Another solution is to write a for-loop:
for i in range(5, 10):
buffer[i] = data[i - 5]
However, I’m afraid that the Python for-loop overhead will be more than the additional copy.
I assume that your concern is the copy involved in:
data_as_list = [1, 2, 3, 4, 5] # a python list
data = torch.tensor (data_as_list) # copy the list data into a (new) tensor
That is, you would like to achieve something like buffer[5:10] = data_as_list
without any additional copies. I don’t believe that pytorch gives you any way to
do this. This is because the int64s themselves are not stored in the python list
contiguously, so pytorch can’t just copy the data_as_list memory into the buffer
memory`.
If data is already packaged as a pytorch tensor, this is probably the most efficient
way to go.
(If data is a python list rather than a python tensor, you probably want to create a
new python tensor and then assign it into buffer, because the for-loop overhead
will almost certainly be worse than creating the additional tensor.)

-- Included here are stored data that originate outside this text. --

(* ===== verification/Keccak.v ===== *)
(** * The Keccak-f[1600] permutation and SHA3-256 as circuits

    circuits/crypto/keccak.h over the kernel language: the permutation on 25
    lanes of 64 wires and the sponge for a message of public length. *)

From S2P Require Import Prelude Program Validate Context Execute Kernel Bits Bytes NumericKernels UInt Words.

Definition KECCAK_RHO : list (list Z) :=
  [[0; 1; 62; 28; 27]; [36; 44; 6; 55; 20]; [3; 10; 43; 25; 39]; [41; 45; 15; 21; 8];
   [18; 2; 61; 56; 14]]%Z.
Definition KECCAK_RC : list N :=
  [0x1; 0x8082; 0x800000000000808A; 0x8000000080008000; 0x808B; 0x80000001;
   0x8000000080008081; 0x8000000000008009; 0x8A; 0x88; 0x80008009; 0x8000000A;
   0x8000808B; 0x800000000000008B; 0x8000000000008089; 0x8000000000008003;
   0x8000000000008002; 0x8000000000000080; 0x800A; 0x800000008000000A;
   0x8000000080008081; 0x8000000000008080; 0x80000001; 0x8000000080008008]%N.
Definition keccak_lane (x y : nat) : nat := 5 * y + x.
Definition rho_of (x y : nat) : Z := default 0%Z (KECCAK_RHO !! y ≫= (.!! x)).
Definition sha3_state_bit_index (idx : nat) : nat :=
  let byte_j := (idx / 8)%nat in let bit_k := (idx mod 8)%nat in let lane := (byte_j / 8)%nat in
  let x := (lane mod 5)%nat in let y := (lane / 5)%nat in let z := (8 * (byte_j mod 8) + bit_k)%nat in
  64 * (5 * y + x) + z.

Section circuit.
Context {W : Type}.
#[local] Abbreviation word := (list W).

(** [C[x]], the parity of column [x]; [D[x]]; and [A[x, y] ^ D[x]], computed
    column by column. *)
Definition theta_c (A : list word) (x : nat) : Kernel W word :=
  a0 ← kget A (keccak_lane x 0); a1 ← kget A (keccak_lane x 1); t1 ← UInt.xor a0 a1;
  a2 ← kget A (keccak_lane x 2); t2 ← UInt.xor t1 a2;
  a3 ← kget A (keccak_lane x 3); t3 ← UInt.xor t2 a3;
  a4 ← kget A (keccak_lane x 4); UInt.xor t3 a4.
Definition theta_d (C : list word) (x : nat) : Kernel W word :=
  c4 ← kget C ((x + 4) mod 5); c1 ← kget C ((x + 1) mod 5); r ← krotl c1 1; UInt.xor c4 r.
Definition theta_a (A D : list word) (x y : nat) : Kernel W word :=
  a ← kget A (keccak_lane x y); d ← kget D x; UInt.xor a d.
Definition theta (A : list word) : Kernel W (list word) :=
  C ← kmap (theta_c A) (seq 0 5);
  D ← kmap (theta_d C) (seq 0 5);
  cols ← kmap (λ x, kmap (theta_a A D x) (seq 0 5)) (seq 0 5);
  kmap (λ i, col ← kget cols (i mod 5); kget col (i / 5)) (seq 0 25).
(** [B[y, 2x + 3y] = rotl(A[x, y], RHO[y][x])]. *)
Definition rho_lane (A : list word) (xy : nat * nat) : Kernel W word :=
  a ← kget A (keccak_lane xy.1 xy.2); krotl a (rho_of xy.1 xy.2).
Definition rho_pi (A : list word) : Kernel W (list word) :=
  kfold (λ B xy,
    r ← rho_lane A xy;
    mret (<[keccak_lane xy.2 ((2 * xy.1 + 3 * xy.2) mod 5) := r]> B))
    (replicate 25 []) (x ← seq 0 5; y ← seq 0 5; mret (x, y)).
(** A row is copied before it is overwritten. *)
Definition chi_lane (row : list word) (x : nat) : Kernel W word :=
  a ← kget row x; b ← kget row ((x + 1) mod 5); c ← kget row ((x + 2) mod 5);
  n ← UInt.not b; t ← UInt.and n c; UInt.xor a t.
Definition chi_row (A : list word) (y : nat) : Kernel W (list word) :=
  row ← kmap (λ x, kget A (keccak_lane x y)) (seq 0 5); kmap (chi_lane row) (seq 0 5).
Definition chi (A : list word) : Kernel W (list word) :=
  rows ← kmap (chi_row A) (seq 0 5); mret (flatten rows).
Definition iota (A : list word) (rc : N) : Kernel W (list word) :=
  a ← kget A 0; c ← UInt.constant 64 rc; x ← UInt.xor a c; mret (<[0%nat := x]> A).
Definition keccak_round (A : list word) (r : nat) : Kernel W (list word) :=
  A ← theta A; A ← rho_pi A; A ← chi A; iota A (get KECCAK_RC r).
Definition keccak_f1600 (A : list word) : Kernel W (list word) := kfold keccak_round A (seq 0 24).

(** ** The sponge *)
Definition permute (st : list W) : Kernel W (list W) :=
  A ← keccak_f1600 ((λ l, take 64 (drop (64 * l) st)) <$> seq 0 25); mret (flatten A).
Definition absorb_bit (s : list W * nat) (w : W) : Kernel W (list W * nat) :=
  let '(st, index) := s in
  let i := sha3_state_bit_index index in
  b ← kget st i; x ← kxor b w;
  if (index + 1 =? 1088)%nat then st' ← permute (<[i := x]> st); mret (st', 0%nat)
  else mret (<[i := x]> st, (index + 1)%nat).
Definition flip (st : list W) (i : nat) : Kernel W (list W) :=
  b ← kget st i; x ← knot b; mret (<[i := x]> st).
Definition sha3_256_wires (inp : list W) : Kernel W (list W) :=
  z ← kpub false;
  '(st, index) ← kfold absorb_bit (replicate 1600 z, 0%nat) inp;
  let index := (8 * ((index + 7) / 8))%nat in
  st ← flip st (sha3_state_bit_index (index + 1));
  st ← flip st (sha3_state_bit_index (index + 2));
  st ← flip st 1087;
  st ← permute st;
  kmap (λ i, kget st (sha3_state_bit_index i)) (seq 0 256).
End circuit.

(** ** Parametricity *)
Section param.
Context {W1 W2 : Type}.
Implicit Types (R : wrel W1 W2).
Lemma krel_kmap_seq {A1 A2} (RA : wrel W1 W2 → A1 → A2 → Prop) `{!Mono RA} R
    (f1 : nat → Kernel W1 A1) (f2 : nat → Kernel W2 A2) l :
  (∀ R' x, wsub R R' → krel RA R' (f1 x) (f2 x)) →
  krel (λ R, Forall2 (RA R)) R (kmap f1 l) (kmap f2 l).
Proof.
  intros Hf. apply (krel_kmap REq RA); [by apply Forall2_eq_refl|].
  intros R' x y Hs Hxy. unfold REq in Hxy. subst. by apply Hf.
Qed.
Lemma krel_theta_c R A1 A2 x : RLL R A1 A2 → krel RL R (theta_c A1 x) (theta_c A2 x).
Proof. intros. unfold theta_c. kcalls. eauto with kparam. Qed.
Lemma krel_theta_d R C1 C2 x : RLL R C1 C2 → krel RL R (theta_d C1 x) (theta_d C2 x).
Proof. intros. unfold theta_d. kcalls. eauto with kparam. Qed.
Lemma krel_theta_a R A1 A2 D1 D2 x y : RLL R A1 A2 → RLL R D1 D2 →
  krel RL R (theta_a A1 D1 x y) (theta_a A2 D2 x y).
Proof. intros. unfold theta_a. kcalls. eauto with kparam. Qed.
Lemma krel_theta R A1 A2 : RLL R A1 A2 → krel RLL R (theta A1) (theta A2).
Proof.
  intros HA. unfold theta. eapply (krel_bind RLL).
  { apply (krel_kmap_seq RL). intros. kmono2. by apply krel_theta_c. }
  intros R1 C1 C2 Hs1 HC. kmono2. clear Hs1. eapply (krel_bind RLL).
  { apply (krel_kmap_seq RL). intros. kmono2. by apply krel_theta_d. }
  intros R2 D1 D2 Hs2 HD. kmono2. clear Hs2. eapply (krel_bind (λ R, Forall2 (RLL R))).
  { apply (krel_kmap_seq RLL). intros. kmono2. apply (krel_kmap_seq RL). intros. kmono2.
    by apply krel_theta_a. }
  intros R3 c1 c2 Hs3 Hc. apply (krel_kmap_seq RL). intros R4 i Hs4.
  eapply (krel_bind RLL).
  - apply krel_kget. eapply Forall2_impl; [exact Hc|]. intros ? ?. by apply RLL_mono.
  - intros R5 x y Hs5 Hxy. by apply krel_kget_word.
Qed.
Lemma krel_rho_pi R A1 A2 : RLL R A1 A2 → krel RLL R (rho_pi A1) (rho_pi A2).
Proof.
  intros HA. apply (krel_kfold REq RLL); [by apply Forall2_replicate; constructor|by apply Forall2_eq_refl|].
  intros R' B1 B2 xy p Hs HB Hp. unfold REq in Hp. subst p. kmono2. eapply (krel_bind RL).
  - unfold rho_lane. kcalls. eauto with kparam.
  - intros R2 r1 r2 Hs2 Hr. kmono2. constructor. by apply Forall2_insert.
Qed.
Lemma krel_chi_lane R r1 r2 x : RLL R r1 r2 → krel RL R (chi_lane r1 x) (chi_lane r2 x).
Proof. intros. unfold chi_lane. kcalls. eauto with kparam. Qed.
Lemma krel_chi R A1 A2 : RLL R A1 A2 → krel RLL R (chi A1) (chi A2).
Proof.
  intros HA. unfold chi. eapply (krel_bind (λ R, Forall2 (RLL R))).
  { apply (krel_kmap_seq RLL). intros R' y Hs. kmono2. unfold chi_row. eapply (krel_bind RLL).
    - apply (krel_kmap_seq RL). intros. kmono2. by apply krel_kget_word.
    - intros R2 r1 r2 Hs2 Hr. apply (krel_kmap_seq RL). intros. kmono2. by apply krel_chi_lane. }
  intros R' r1 r2 _ Hr. constructor. induction Hr; [constructor|]. by apply Forall2_app.
Qed.
Lemma krel_iota R A1 A2 rc : RLL R A1 A2 → krel RLL R (iota A1 rc) (iota A2 rc).
Proof. intros. unfold iota. kcalls. constructor. by apply Forall2_insert. Qed.
Lemma krel_keccak_f1600 R A1 A2 : RLL R A1 A2 → krel RLL R (keccak_f1600 A1) (keccak_f1600 A2).
Proof.
  intros HA. apply (krel_kfold REq RLL); [done|by apply Forall2_eq_refl|].
  intros R' B1 B2 r r' Hs HB Hr. unfold REq in Hr. subst r'. unfold keccak_round.
  eapply (krel_bind RLL); [by apply krel_theta|]. intros. kmono2.
  eapply (krel_bind RLL); [by apply krel_rho_pi|]. intros. kmono2.
  eapply (krel_bind RLL); [by apply krel_chi|]. intros. kmono2. by apply krel_iota.
Qed.
Lemma krel_permute R S1 S2 : Forall2 R S1 S2 → krel RL R (permute S1) (permute S2).
Proof.
  intros HS. unfold permute. eapply (krel_bind RLL).
  - apply krel_keccak_f1600. set (l := seq 0 25). clearbody l.
    induction l; constructor; [|done]. by apply Forall2_take, Forall2_drop.
  - intros R' A1 A2 _ HA. constructor. induction HA; [constructor|]. by apply Forall2_app.
Qed.
Lemma krel_flip R S1 S2 i : Forall2 R S1 S2 → krel RL R (flip S1 i) (flip S2 i).
Proof.
  intros HS. unfold flip. eapply (krel_bind RW); [by apply (krel_kget RW)|]. intros. kmono.
  kcalls. constructor. by apply Forall2_insert.
Qed.
Lemma krel_absorb_bit R s1 s2 w1 w2 : RPair RL REq R s1 s2 → R w1 w2 →
  krel (RPair RL REq) R (absorb_bit s1 w1) (absorb_bit s2 w2).
Proof.
  destruct s1 as [S1 i], s2 as [S2 i']. intros [HS Hi] Hw. unfold RL, REq in HS, Hi. simpl in *. subst i'.
  unfold absorb_bit.
  eapply (krel_bind RW); [by apply (krel_kget RW)|]. intros R1 b1 b2 Hs1 Hb. kmono. clear Hs1.
  apply Kernel.krel_xor; [done..|]. intros R2 x1 x2 Hs2 Hx. kmono. clear Hs2. case_match.
  - eapply (krel_bind RL); [by apply krel_permute, Forall2_insert|]. intros R3 T1 T2 _ HT.
    constructor. by split.
  - constructor. split; [by apply Forall2_insert|done].
Qed.
Lemma krel_sha3_256 R l1 l2 : Forall2 R l1 l2 → krel RL R (sha3_256_wires l1) (sha3_256_wires l2).
Proof.
  intros Hl. unfold sha3_256_wires. kcalls. eapply (krel_bind (RPair RL REq)).
  { apply (krel_kfold RW (RPair RL REq)); [|done|intros; by apply krel_absorb_bit].
    split; [by apply Forall2_replicate|done]. }
  intros R1 [S1 i1] [S2 i2] _ [HS Hi]. unfold RL, REq in HS, Hi. simpl in HS, Hi. subst i2.
  eapply (krel_bind RL); [by apply krel_flip|]. intros R2 T1 T2 _ HT.
  eapply (krel_bind RL); [by apply krel_flip|]. intros R3 U1 U2 _ HU.
  eapply (krel_bind RL); [by apply krel_flip|]. intros R4 V1 V2 _ HV.
  eapply (krel_bind RL); [by apply krel_permute|]. intros R5 Z1 Z2 _ HZ.
  apply (krel_kmap_seq RW). intros R6 i Hs6. kmono. by apply (krel_kget RW).
Qed.
End param.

Some frameworks / apis do offer the ability to create a new object into a specific
memory location, but I’m not aware of anything like this in pytorch. So two separate
copy operations are needed.
import array
import torch
# Create a Python array.array object of type 'float'
data = array.array('f', [1.0, 2.0, 3.0, 4.0])
# Convert the array.array object to a PyTorch tensor that shares the same data
tensor = torch.frombuffer(data, dtype=torch.float32)
# Display the tensor
print(tensor) # tensor([1., 2., 3., 4.])
# Modify the original array and see the changes in the tensor
data[1] = 5.0
print(tensor) # tensor([1., 5., 3., 4.])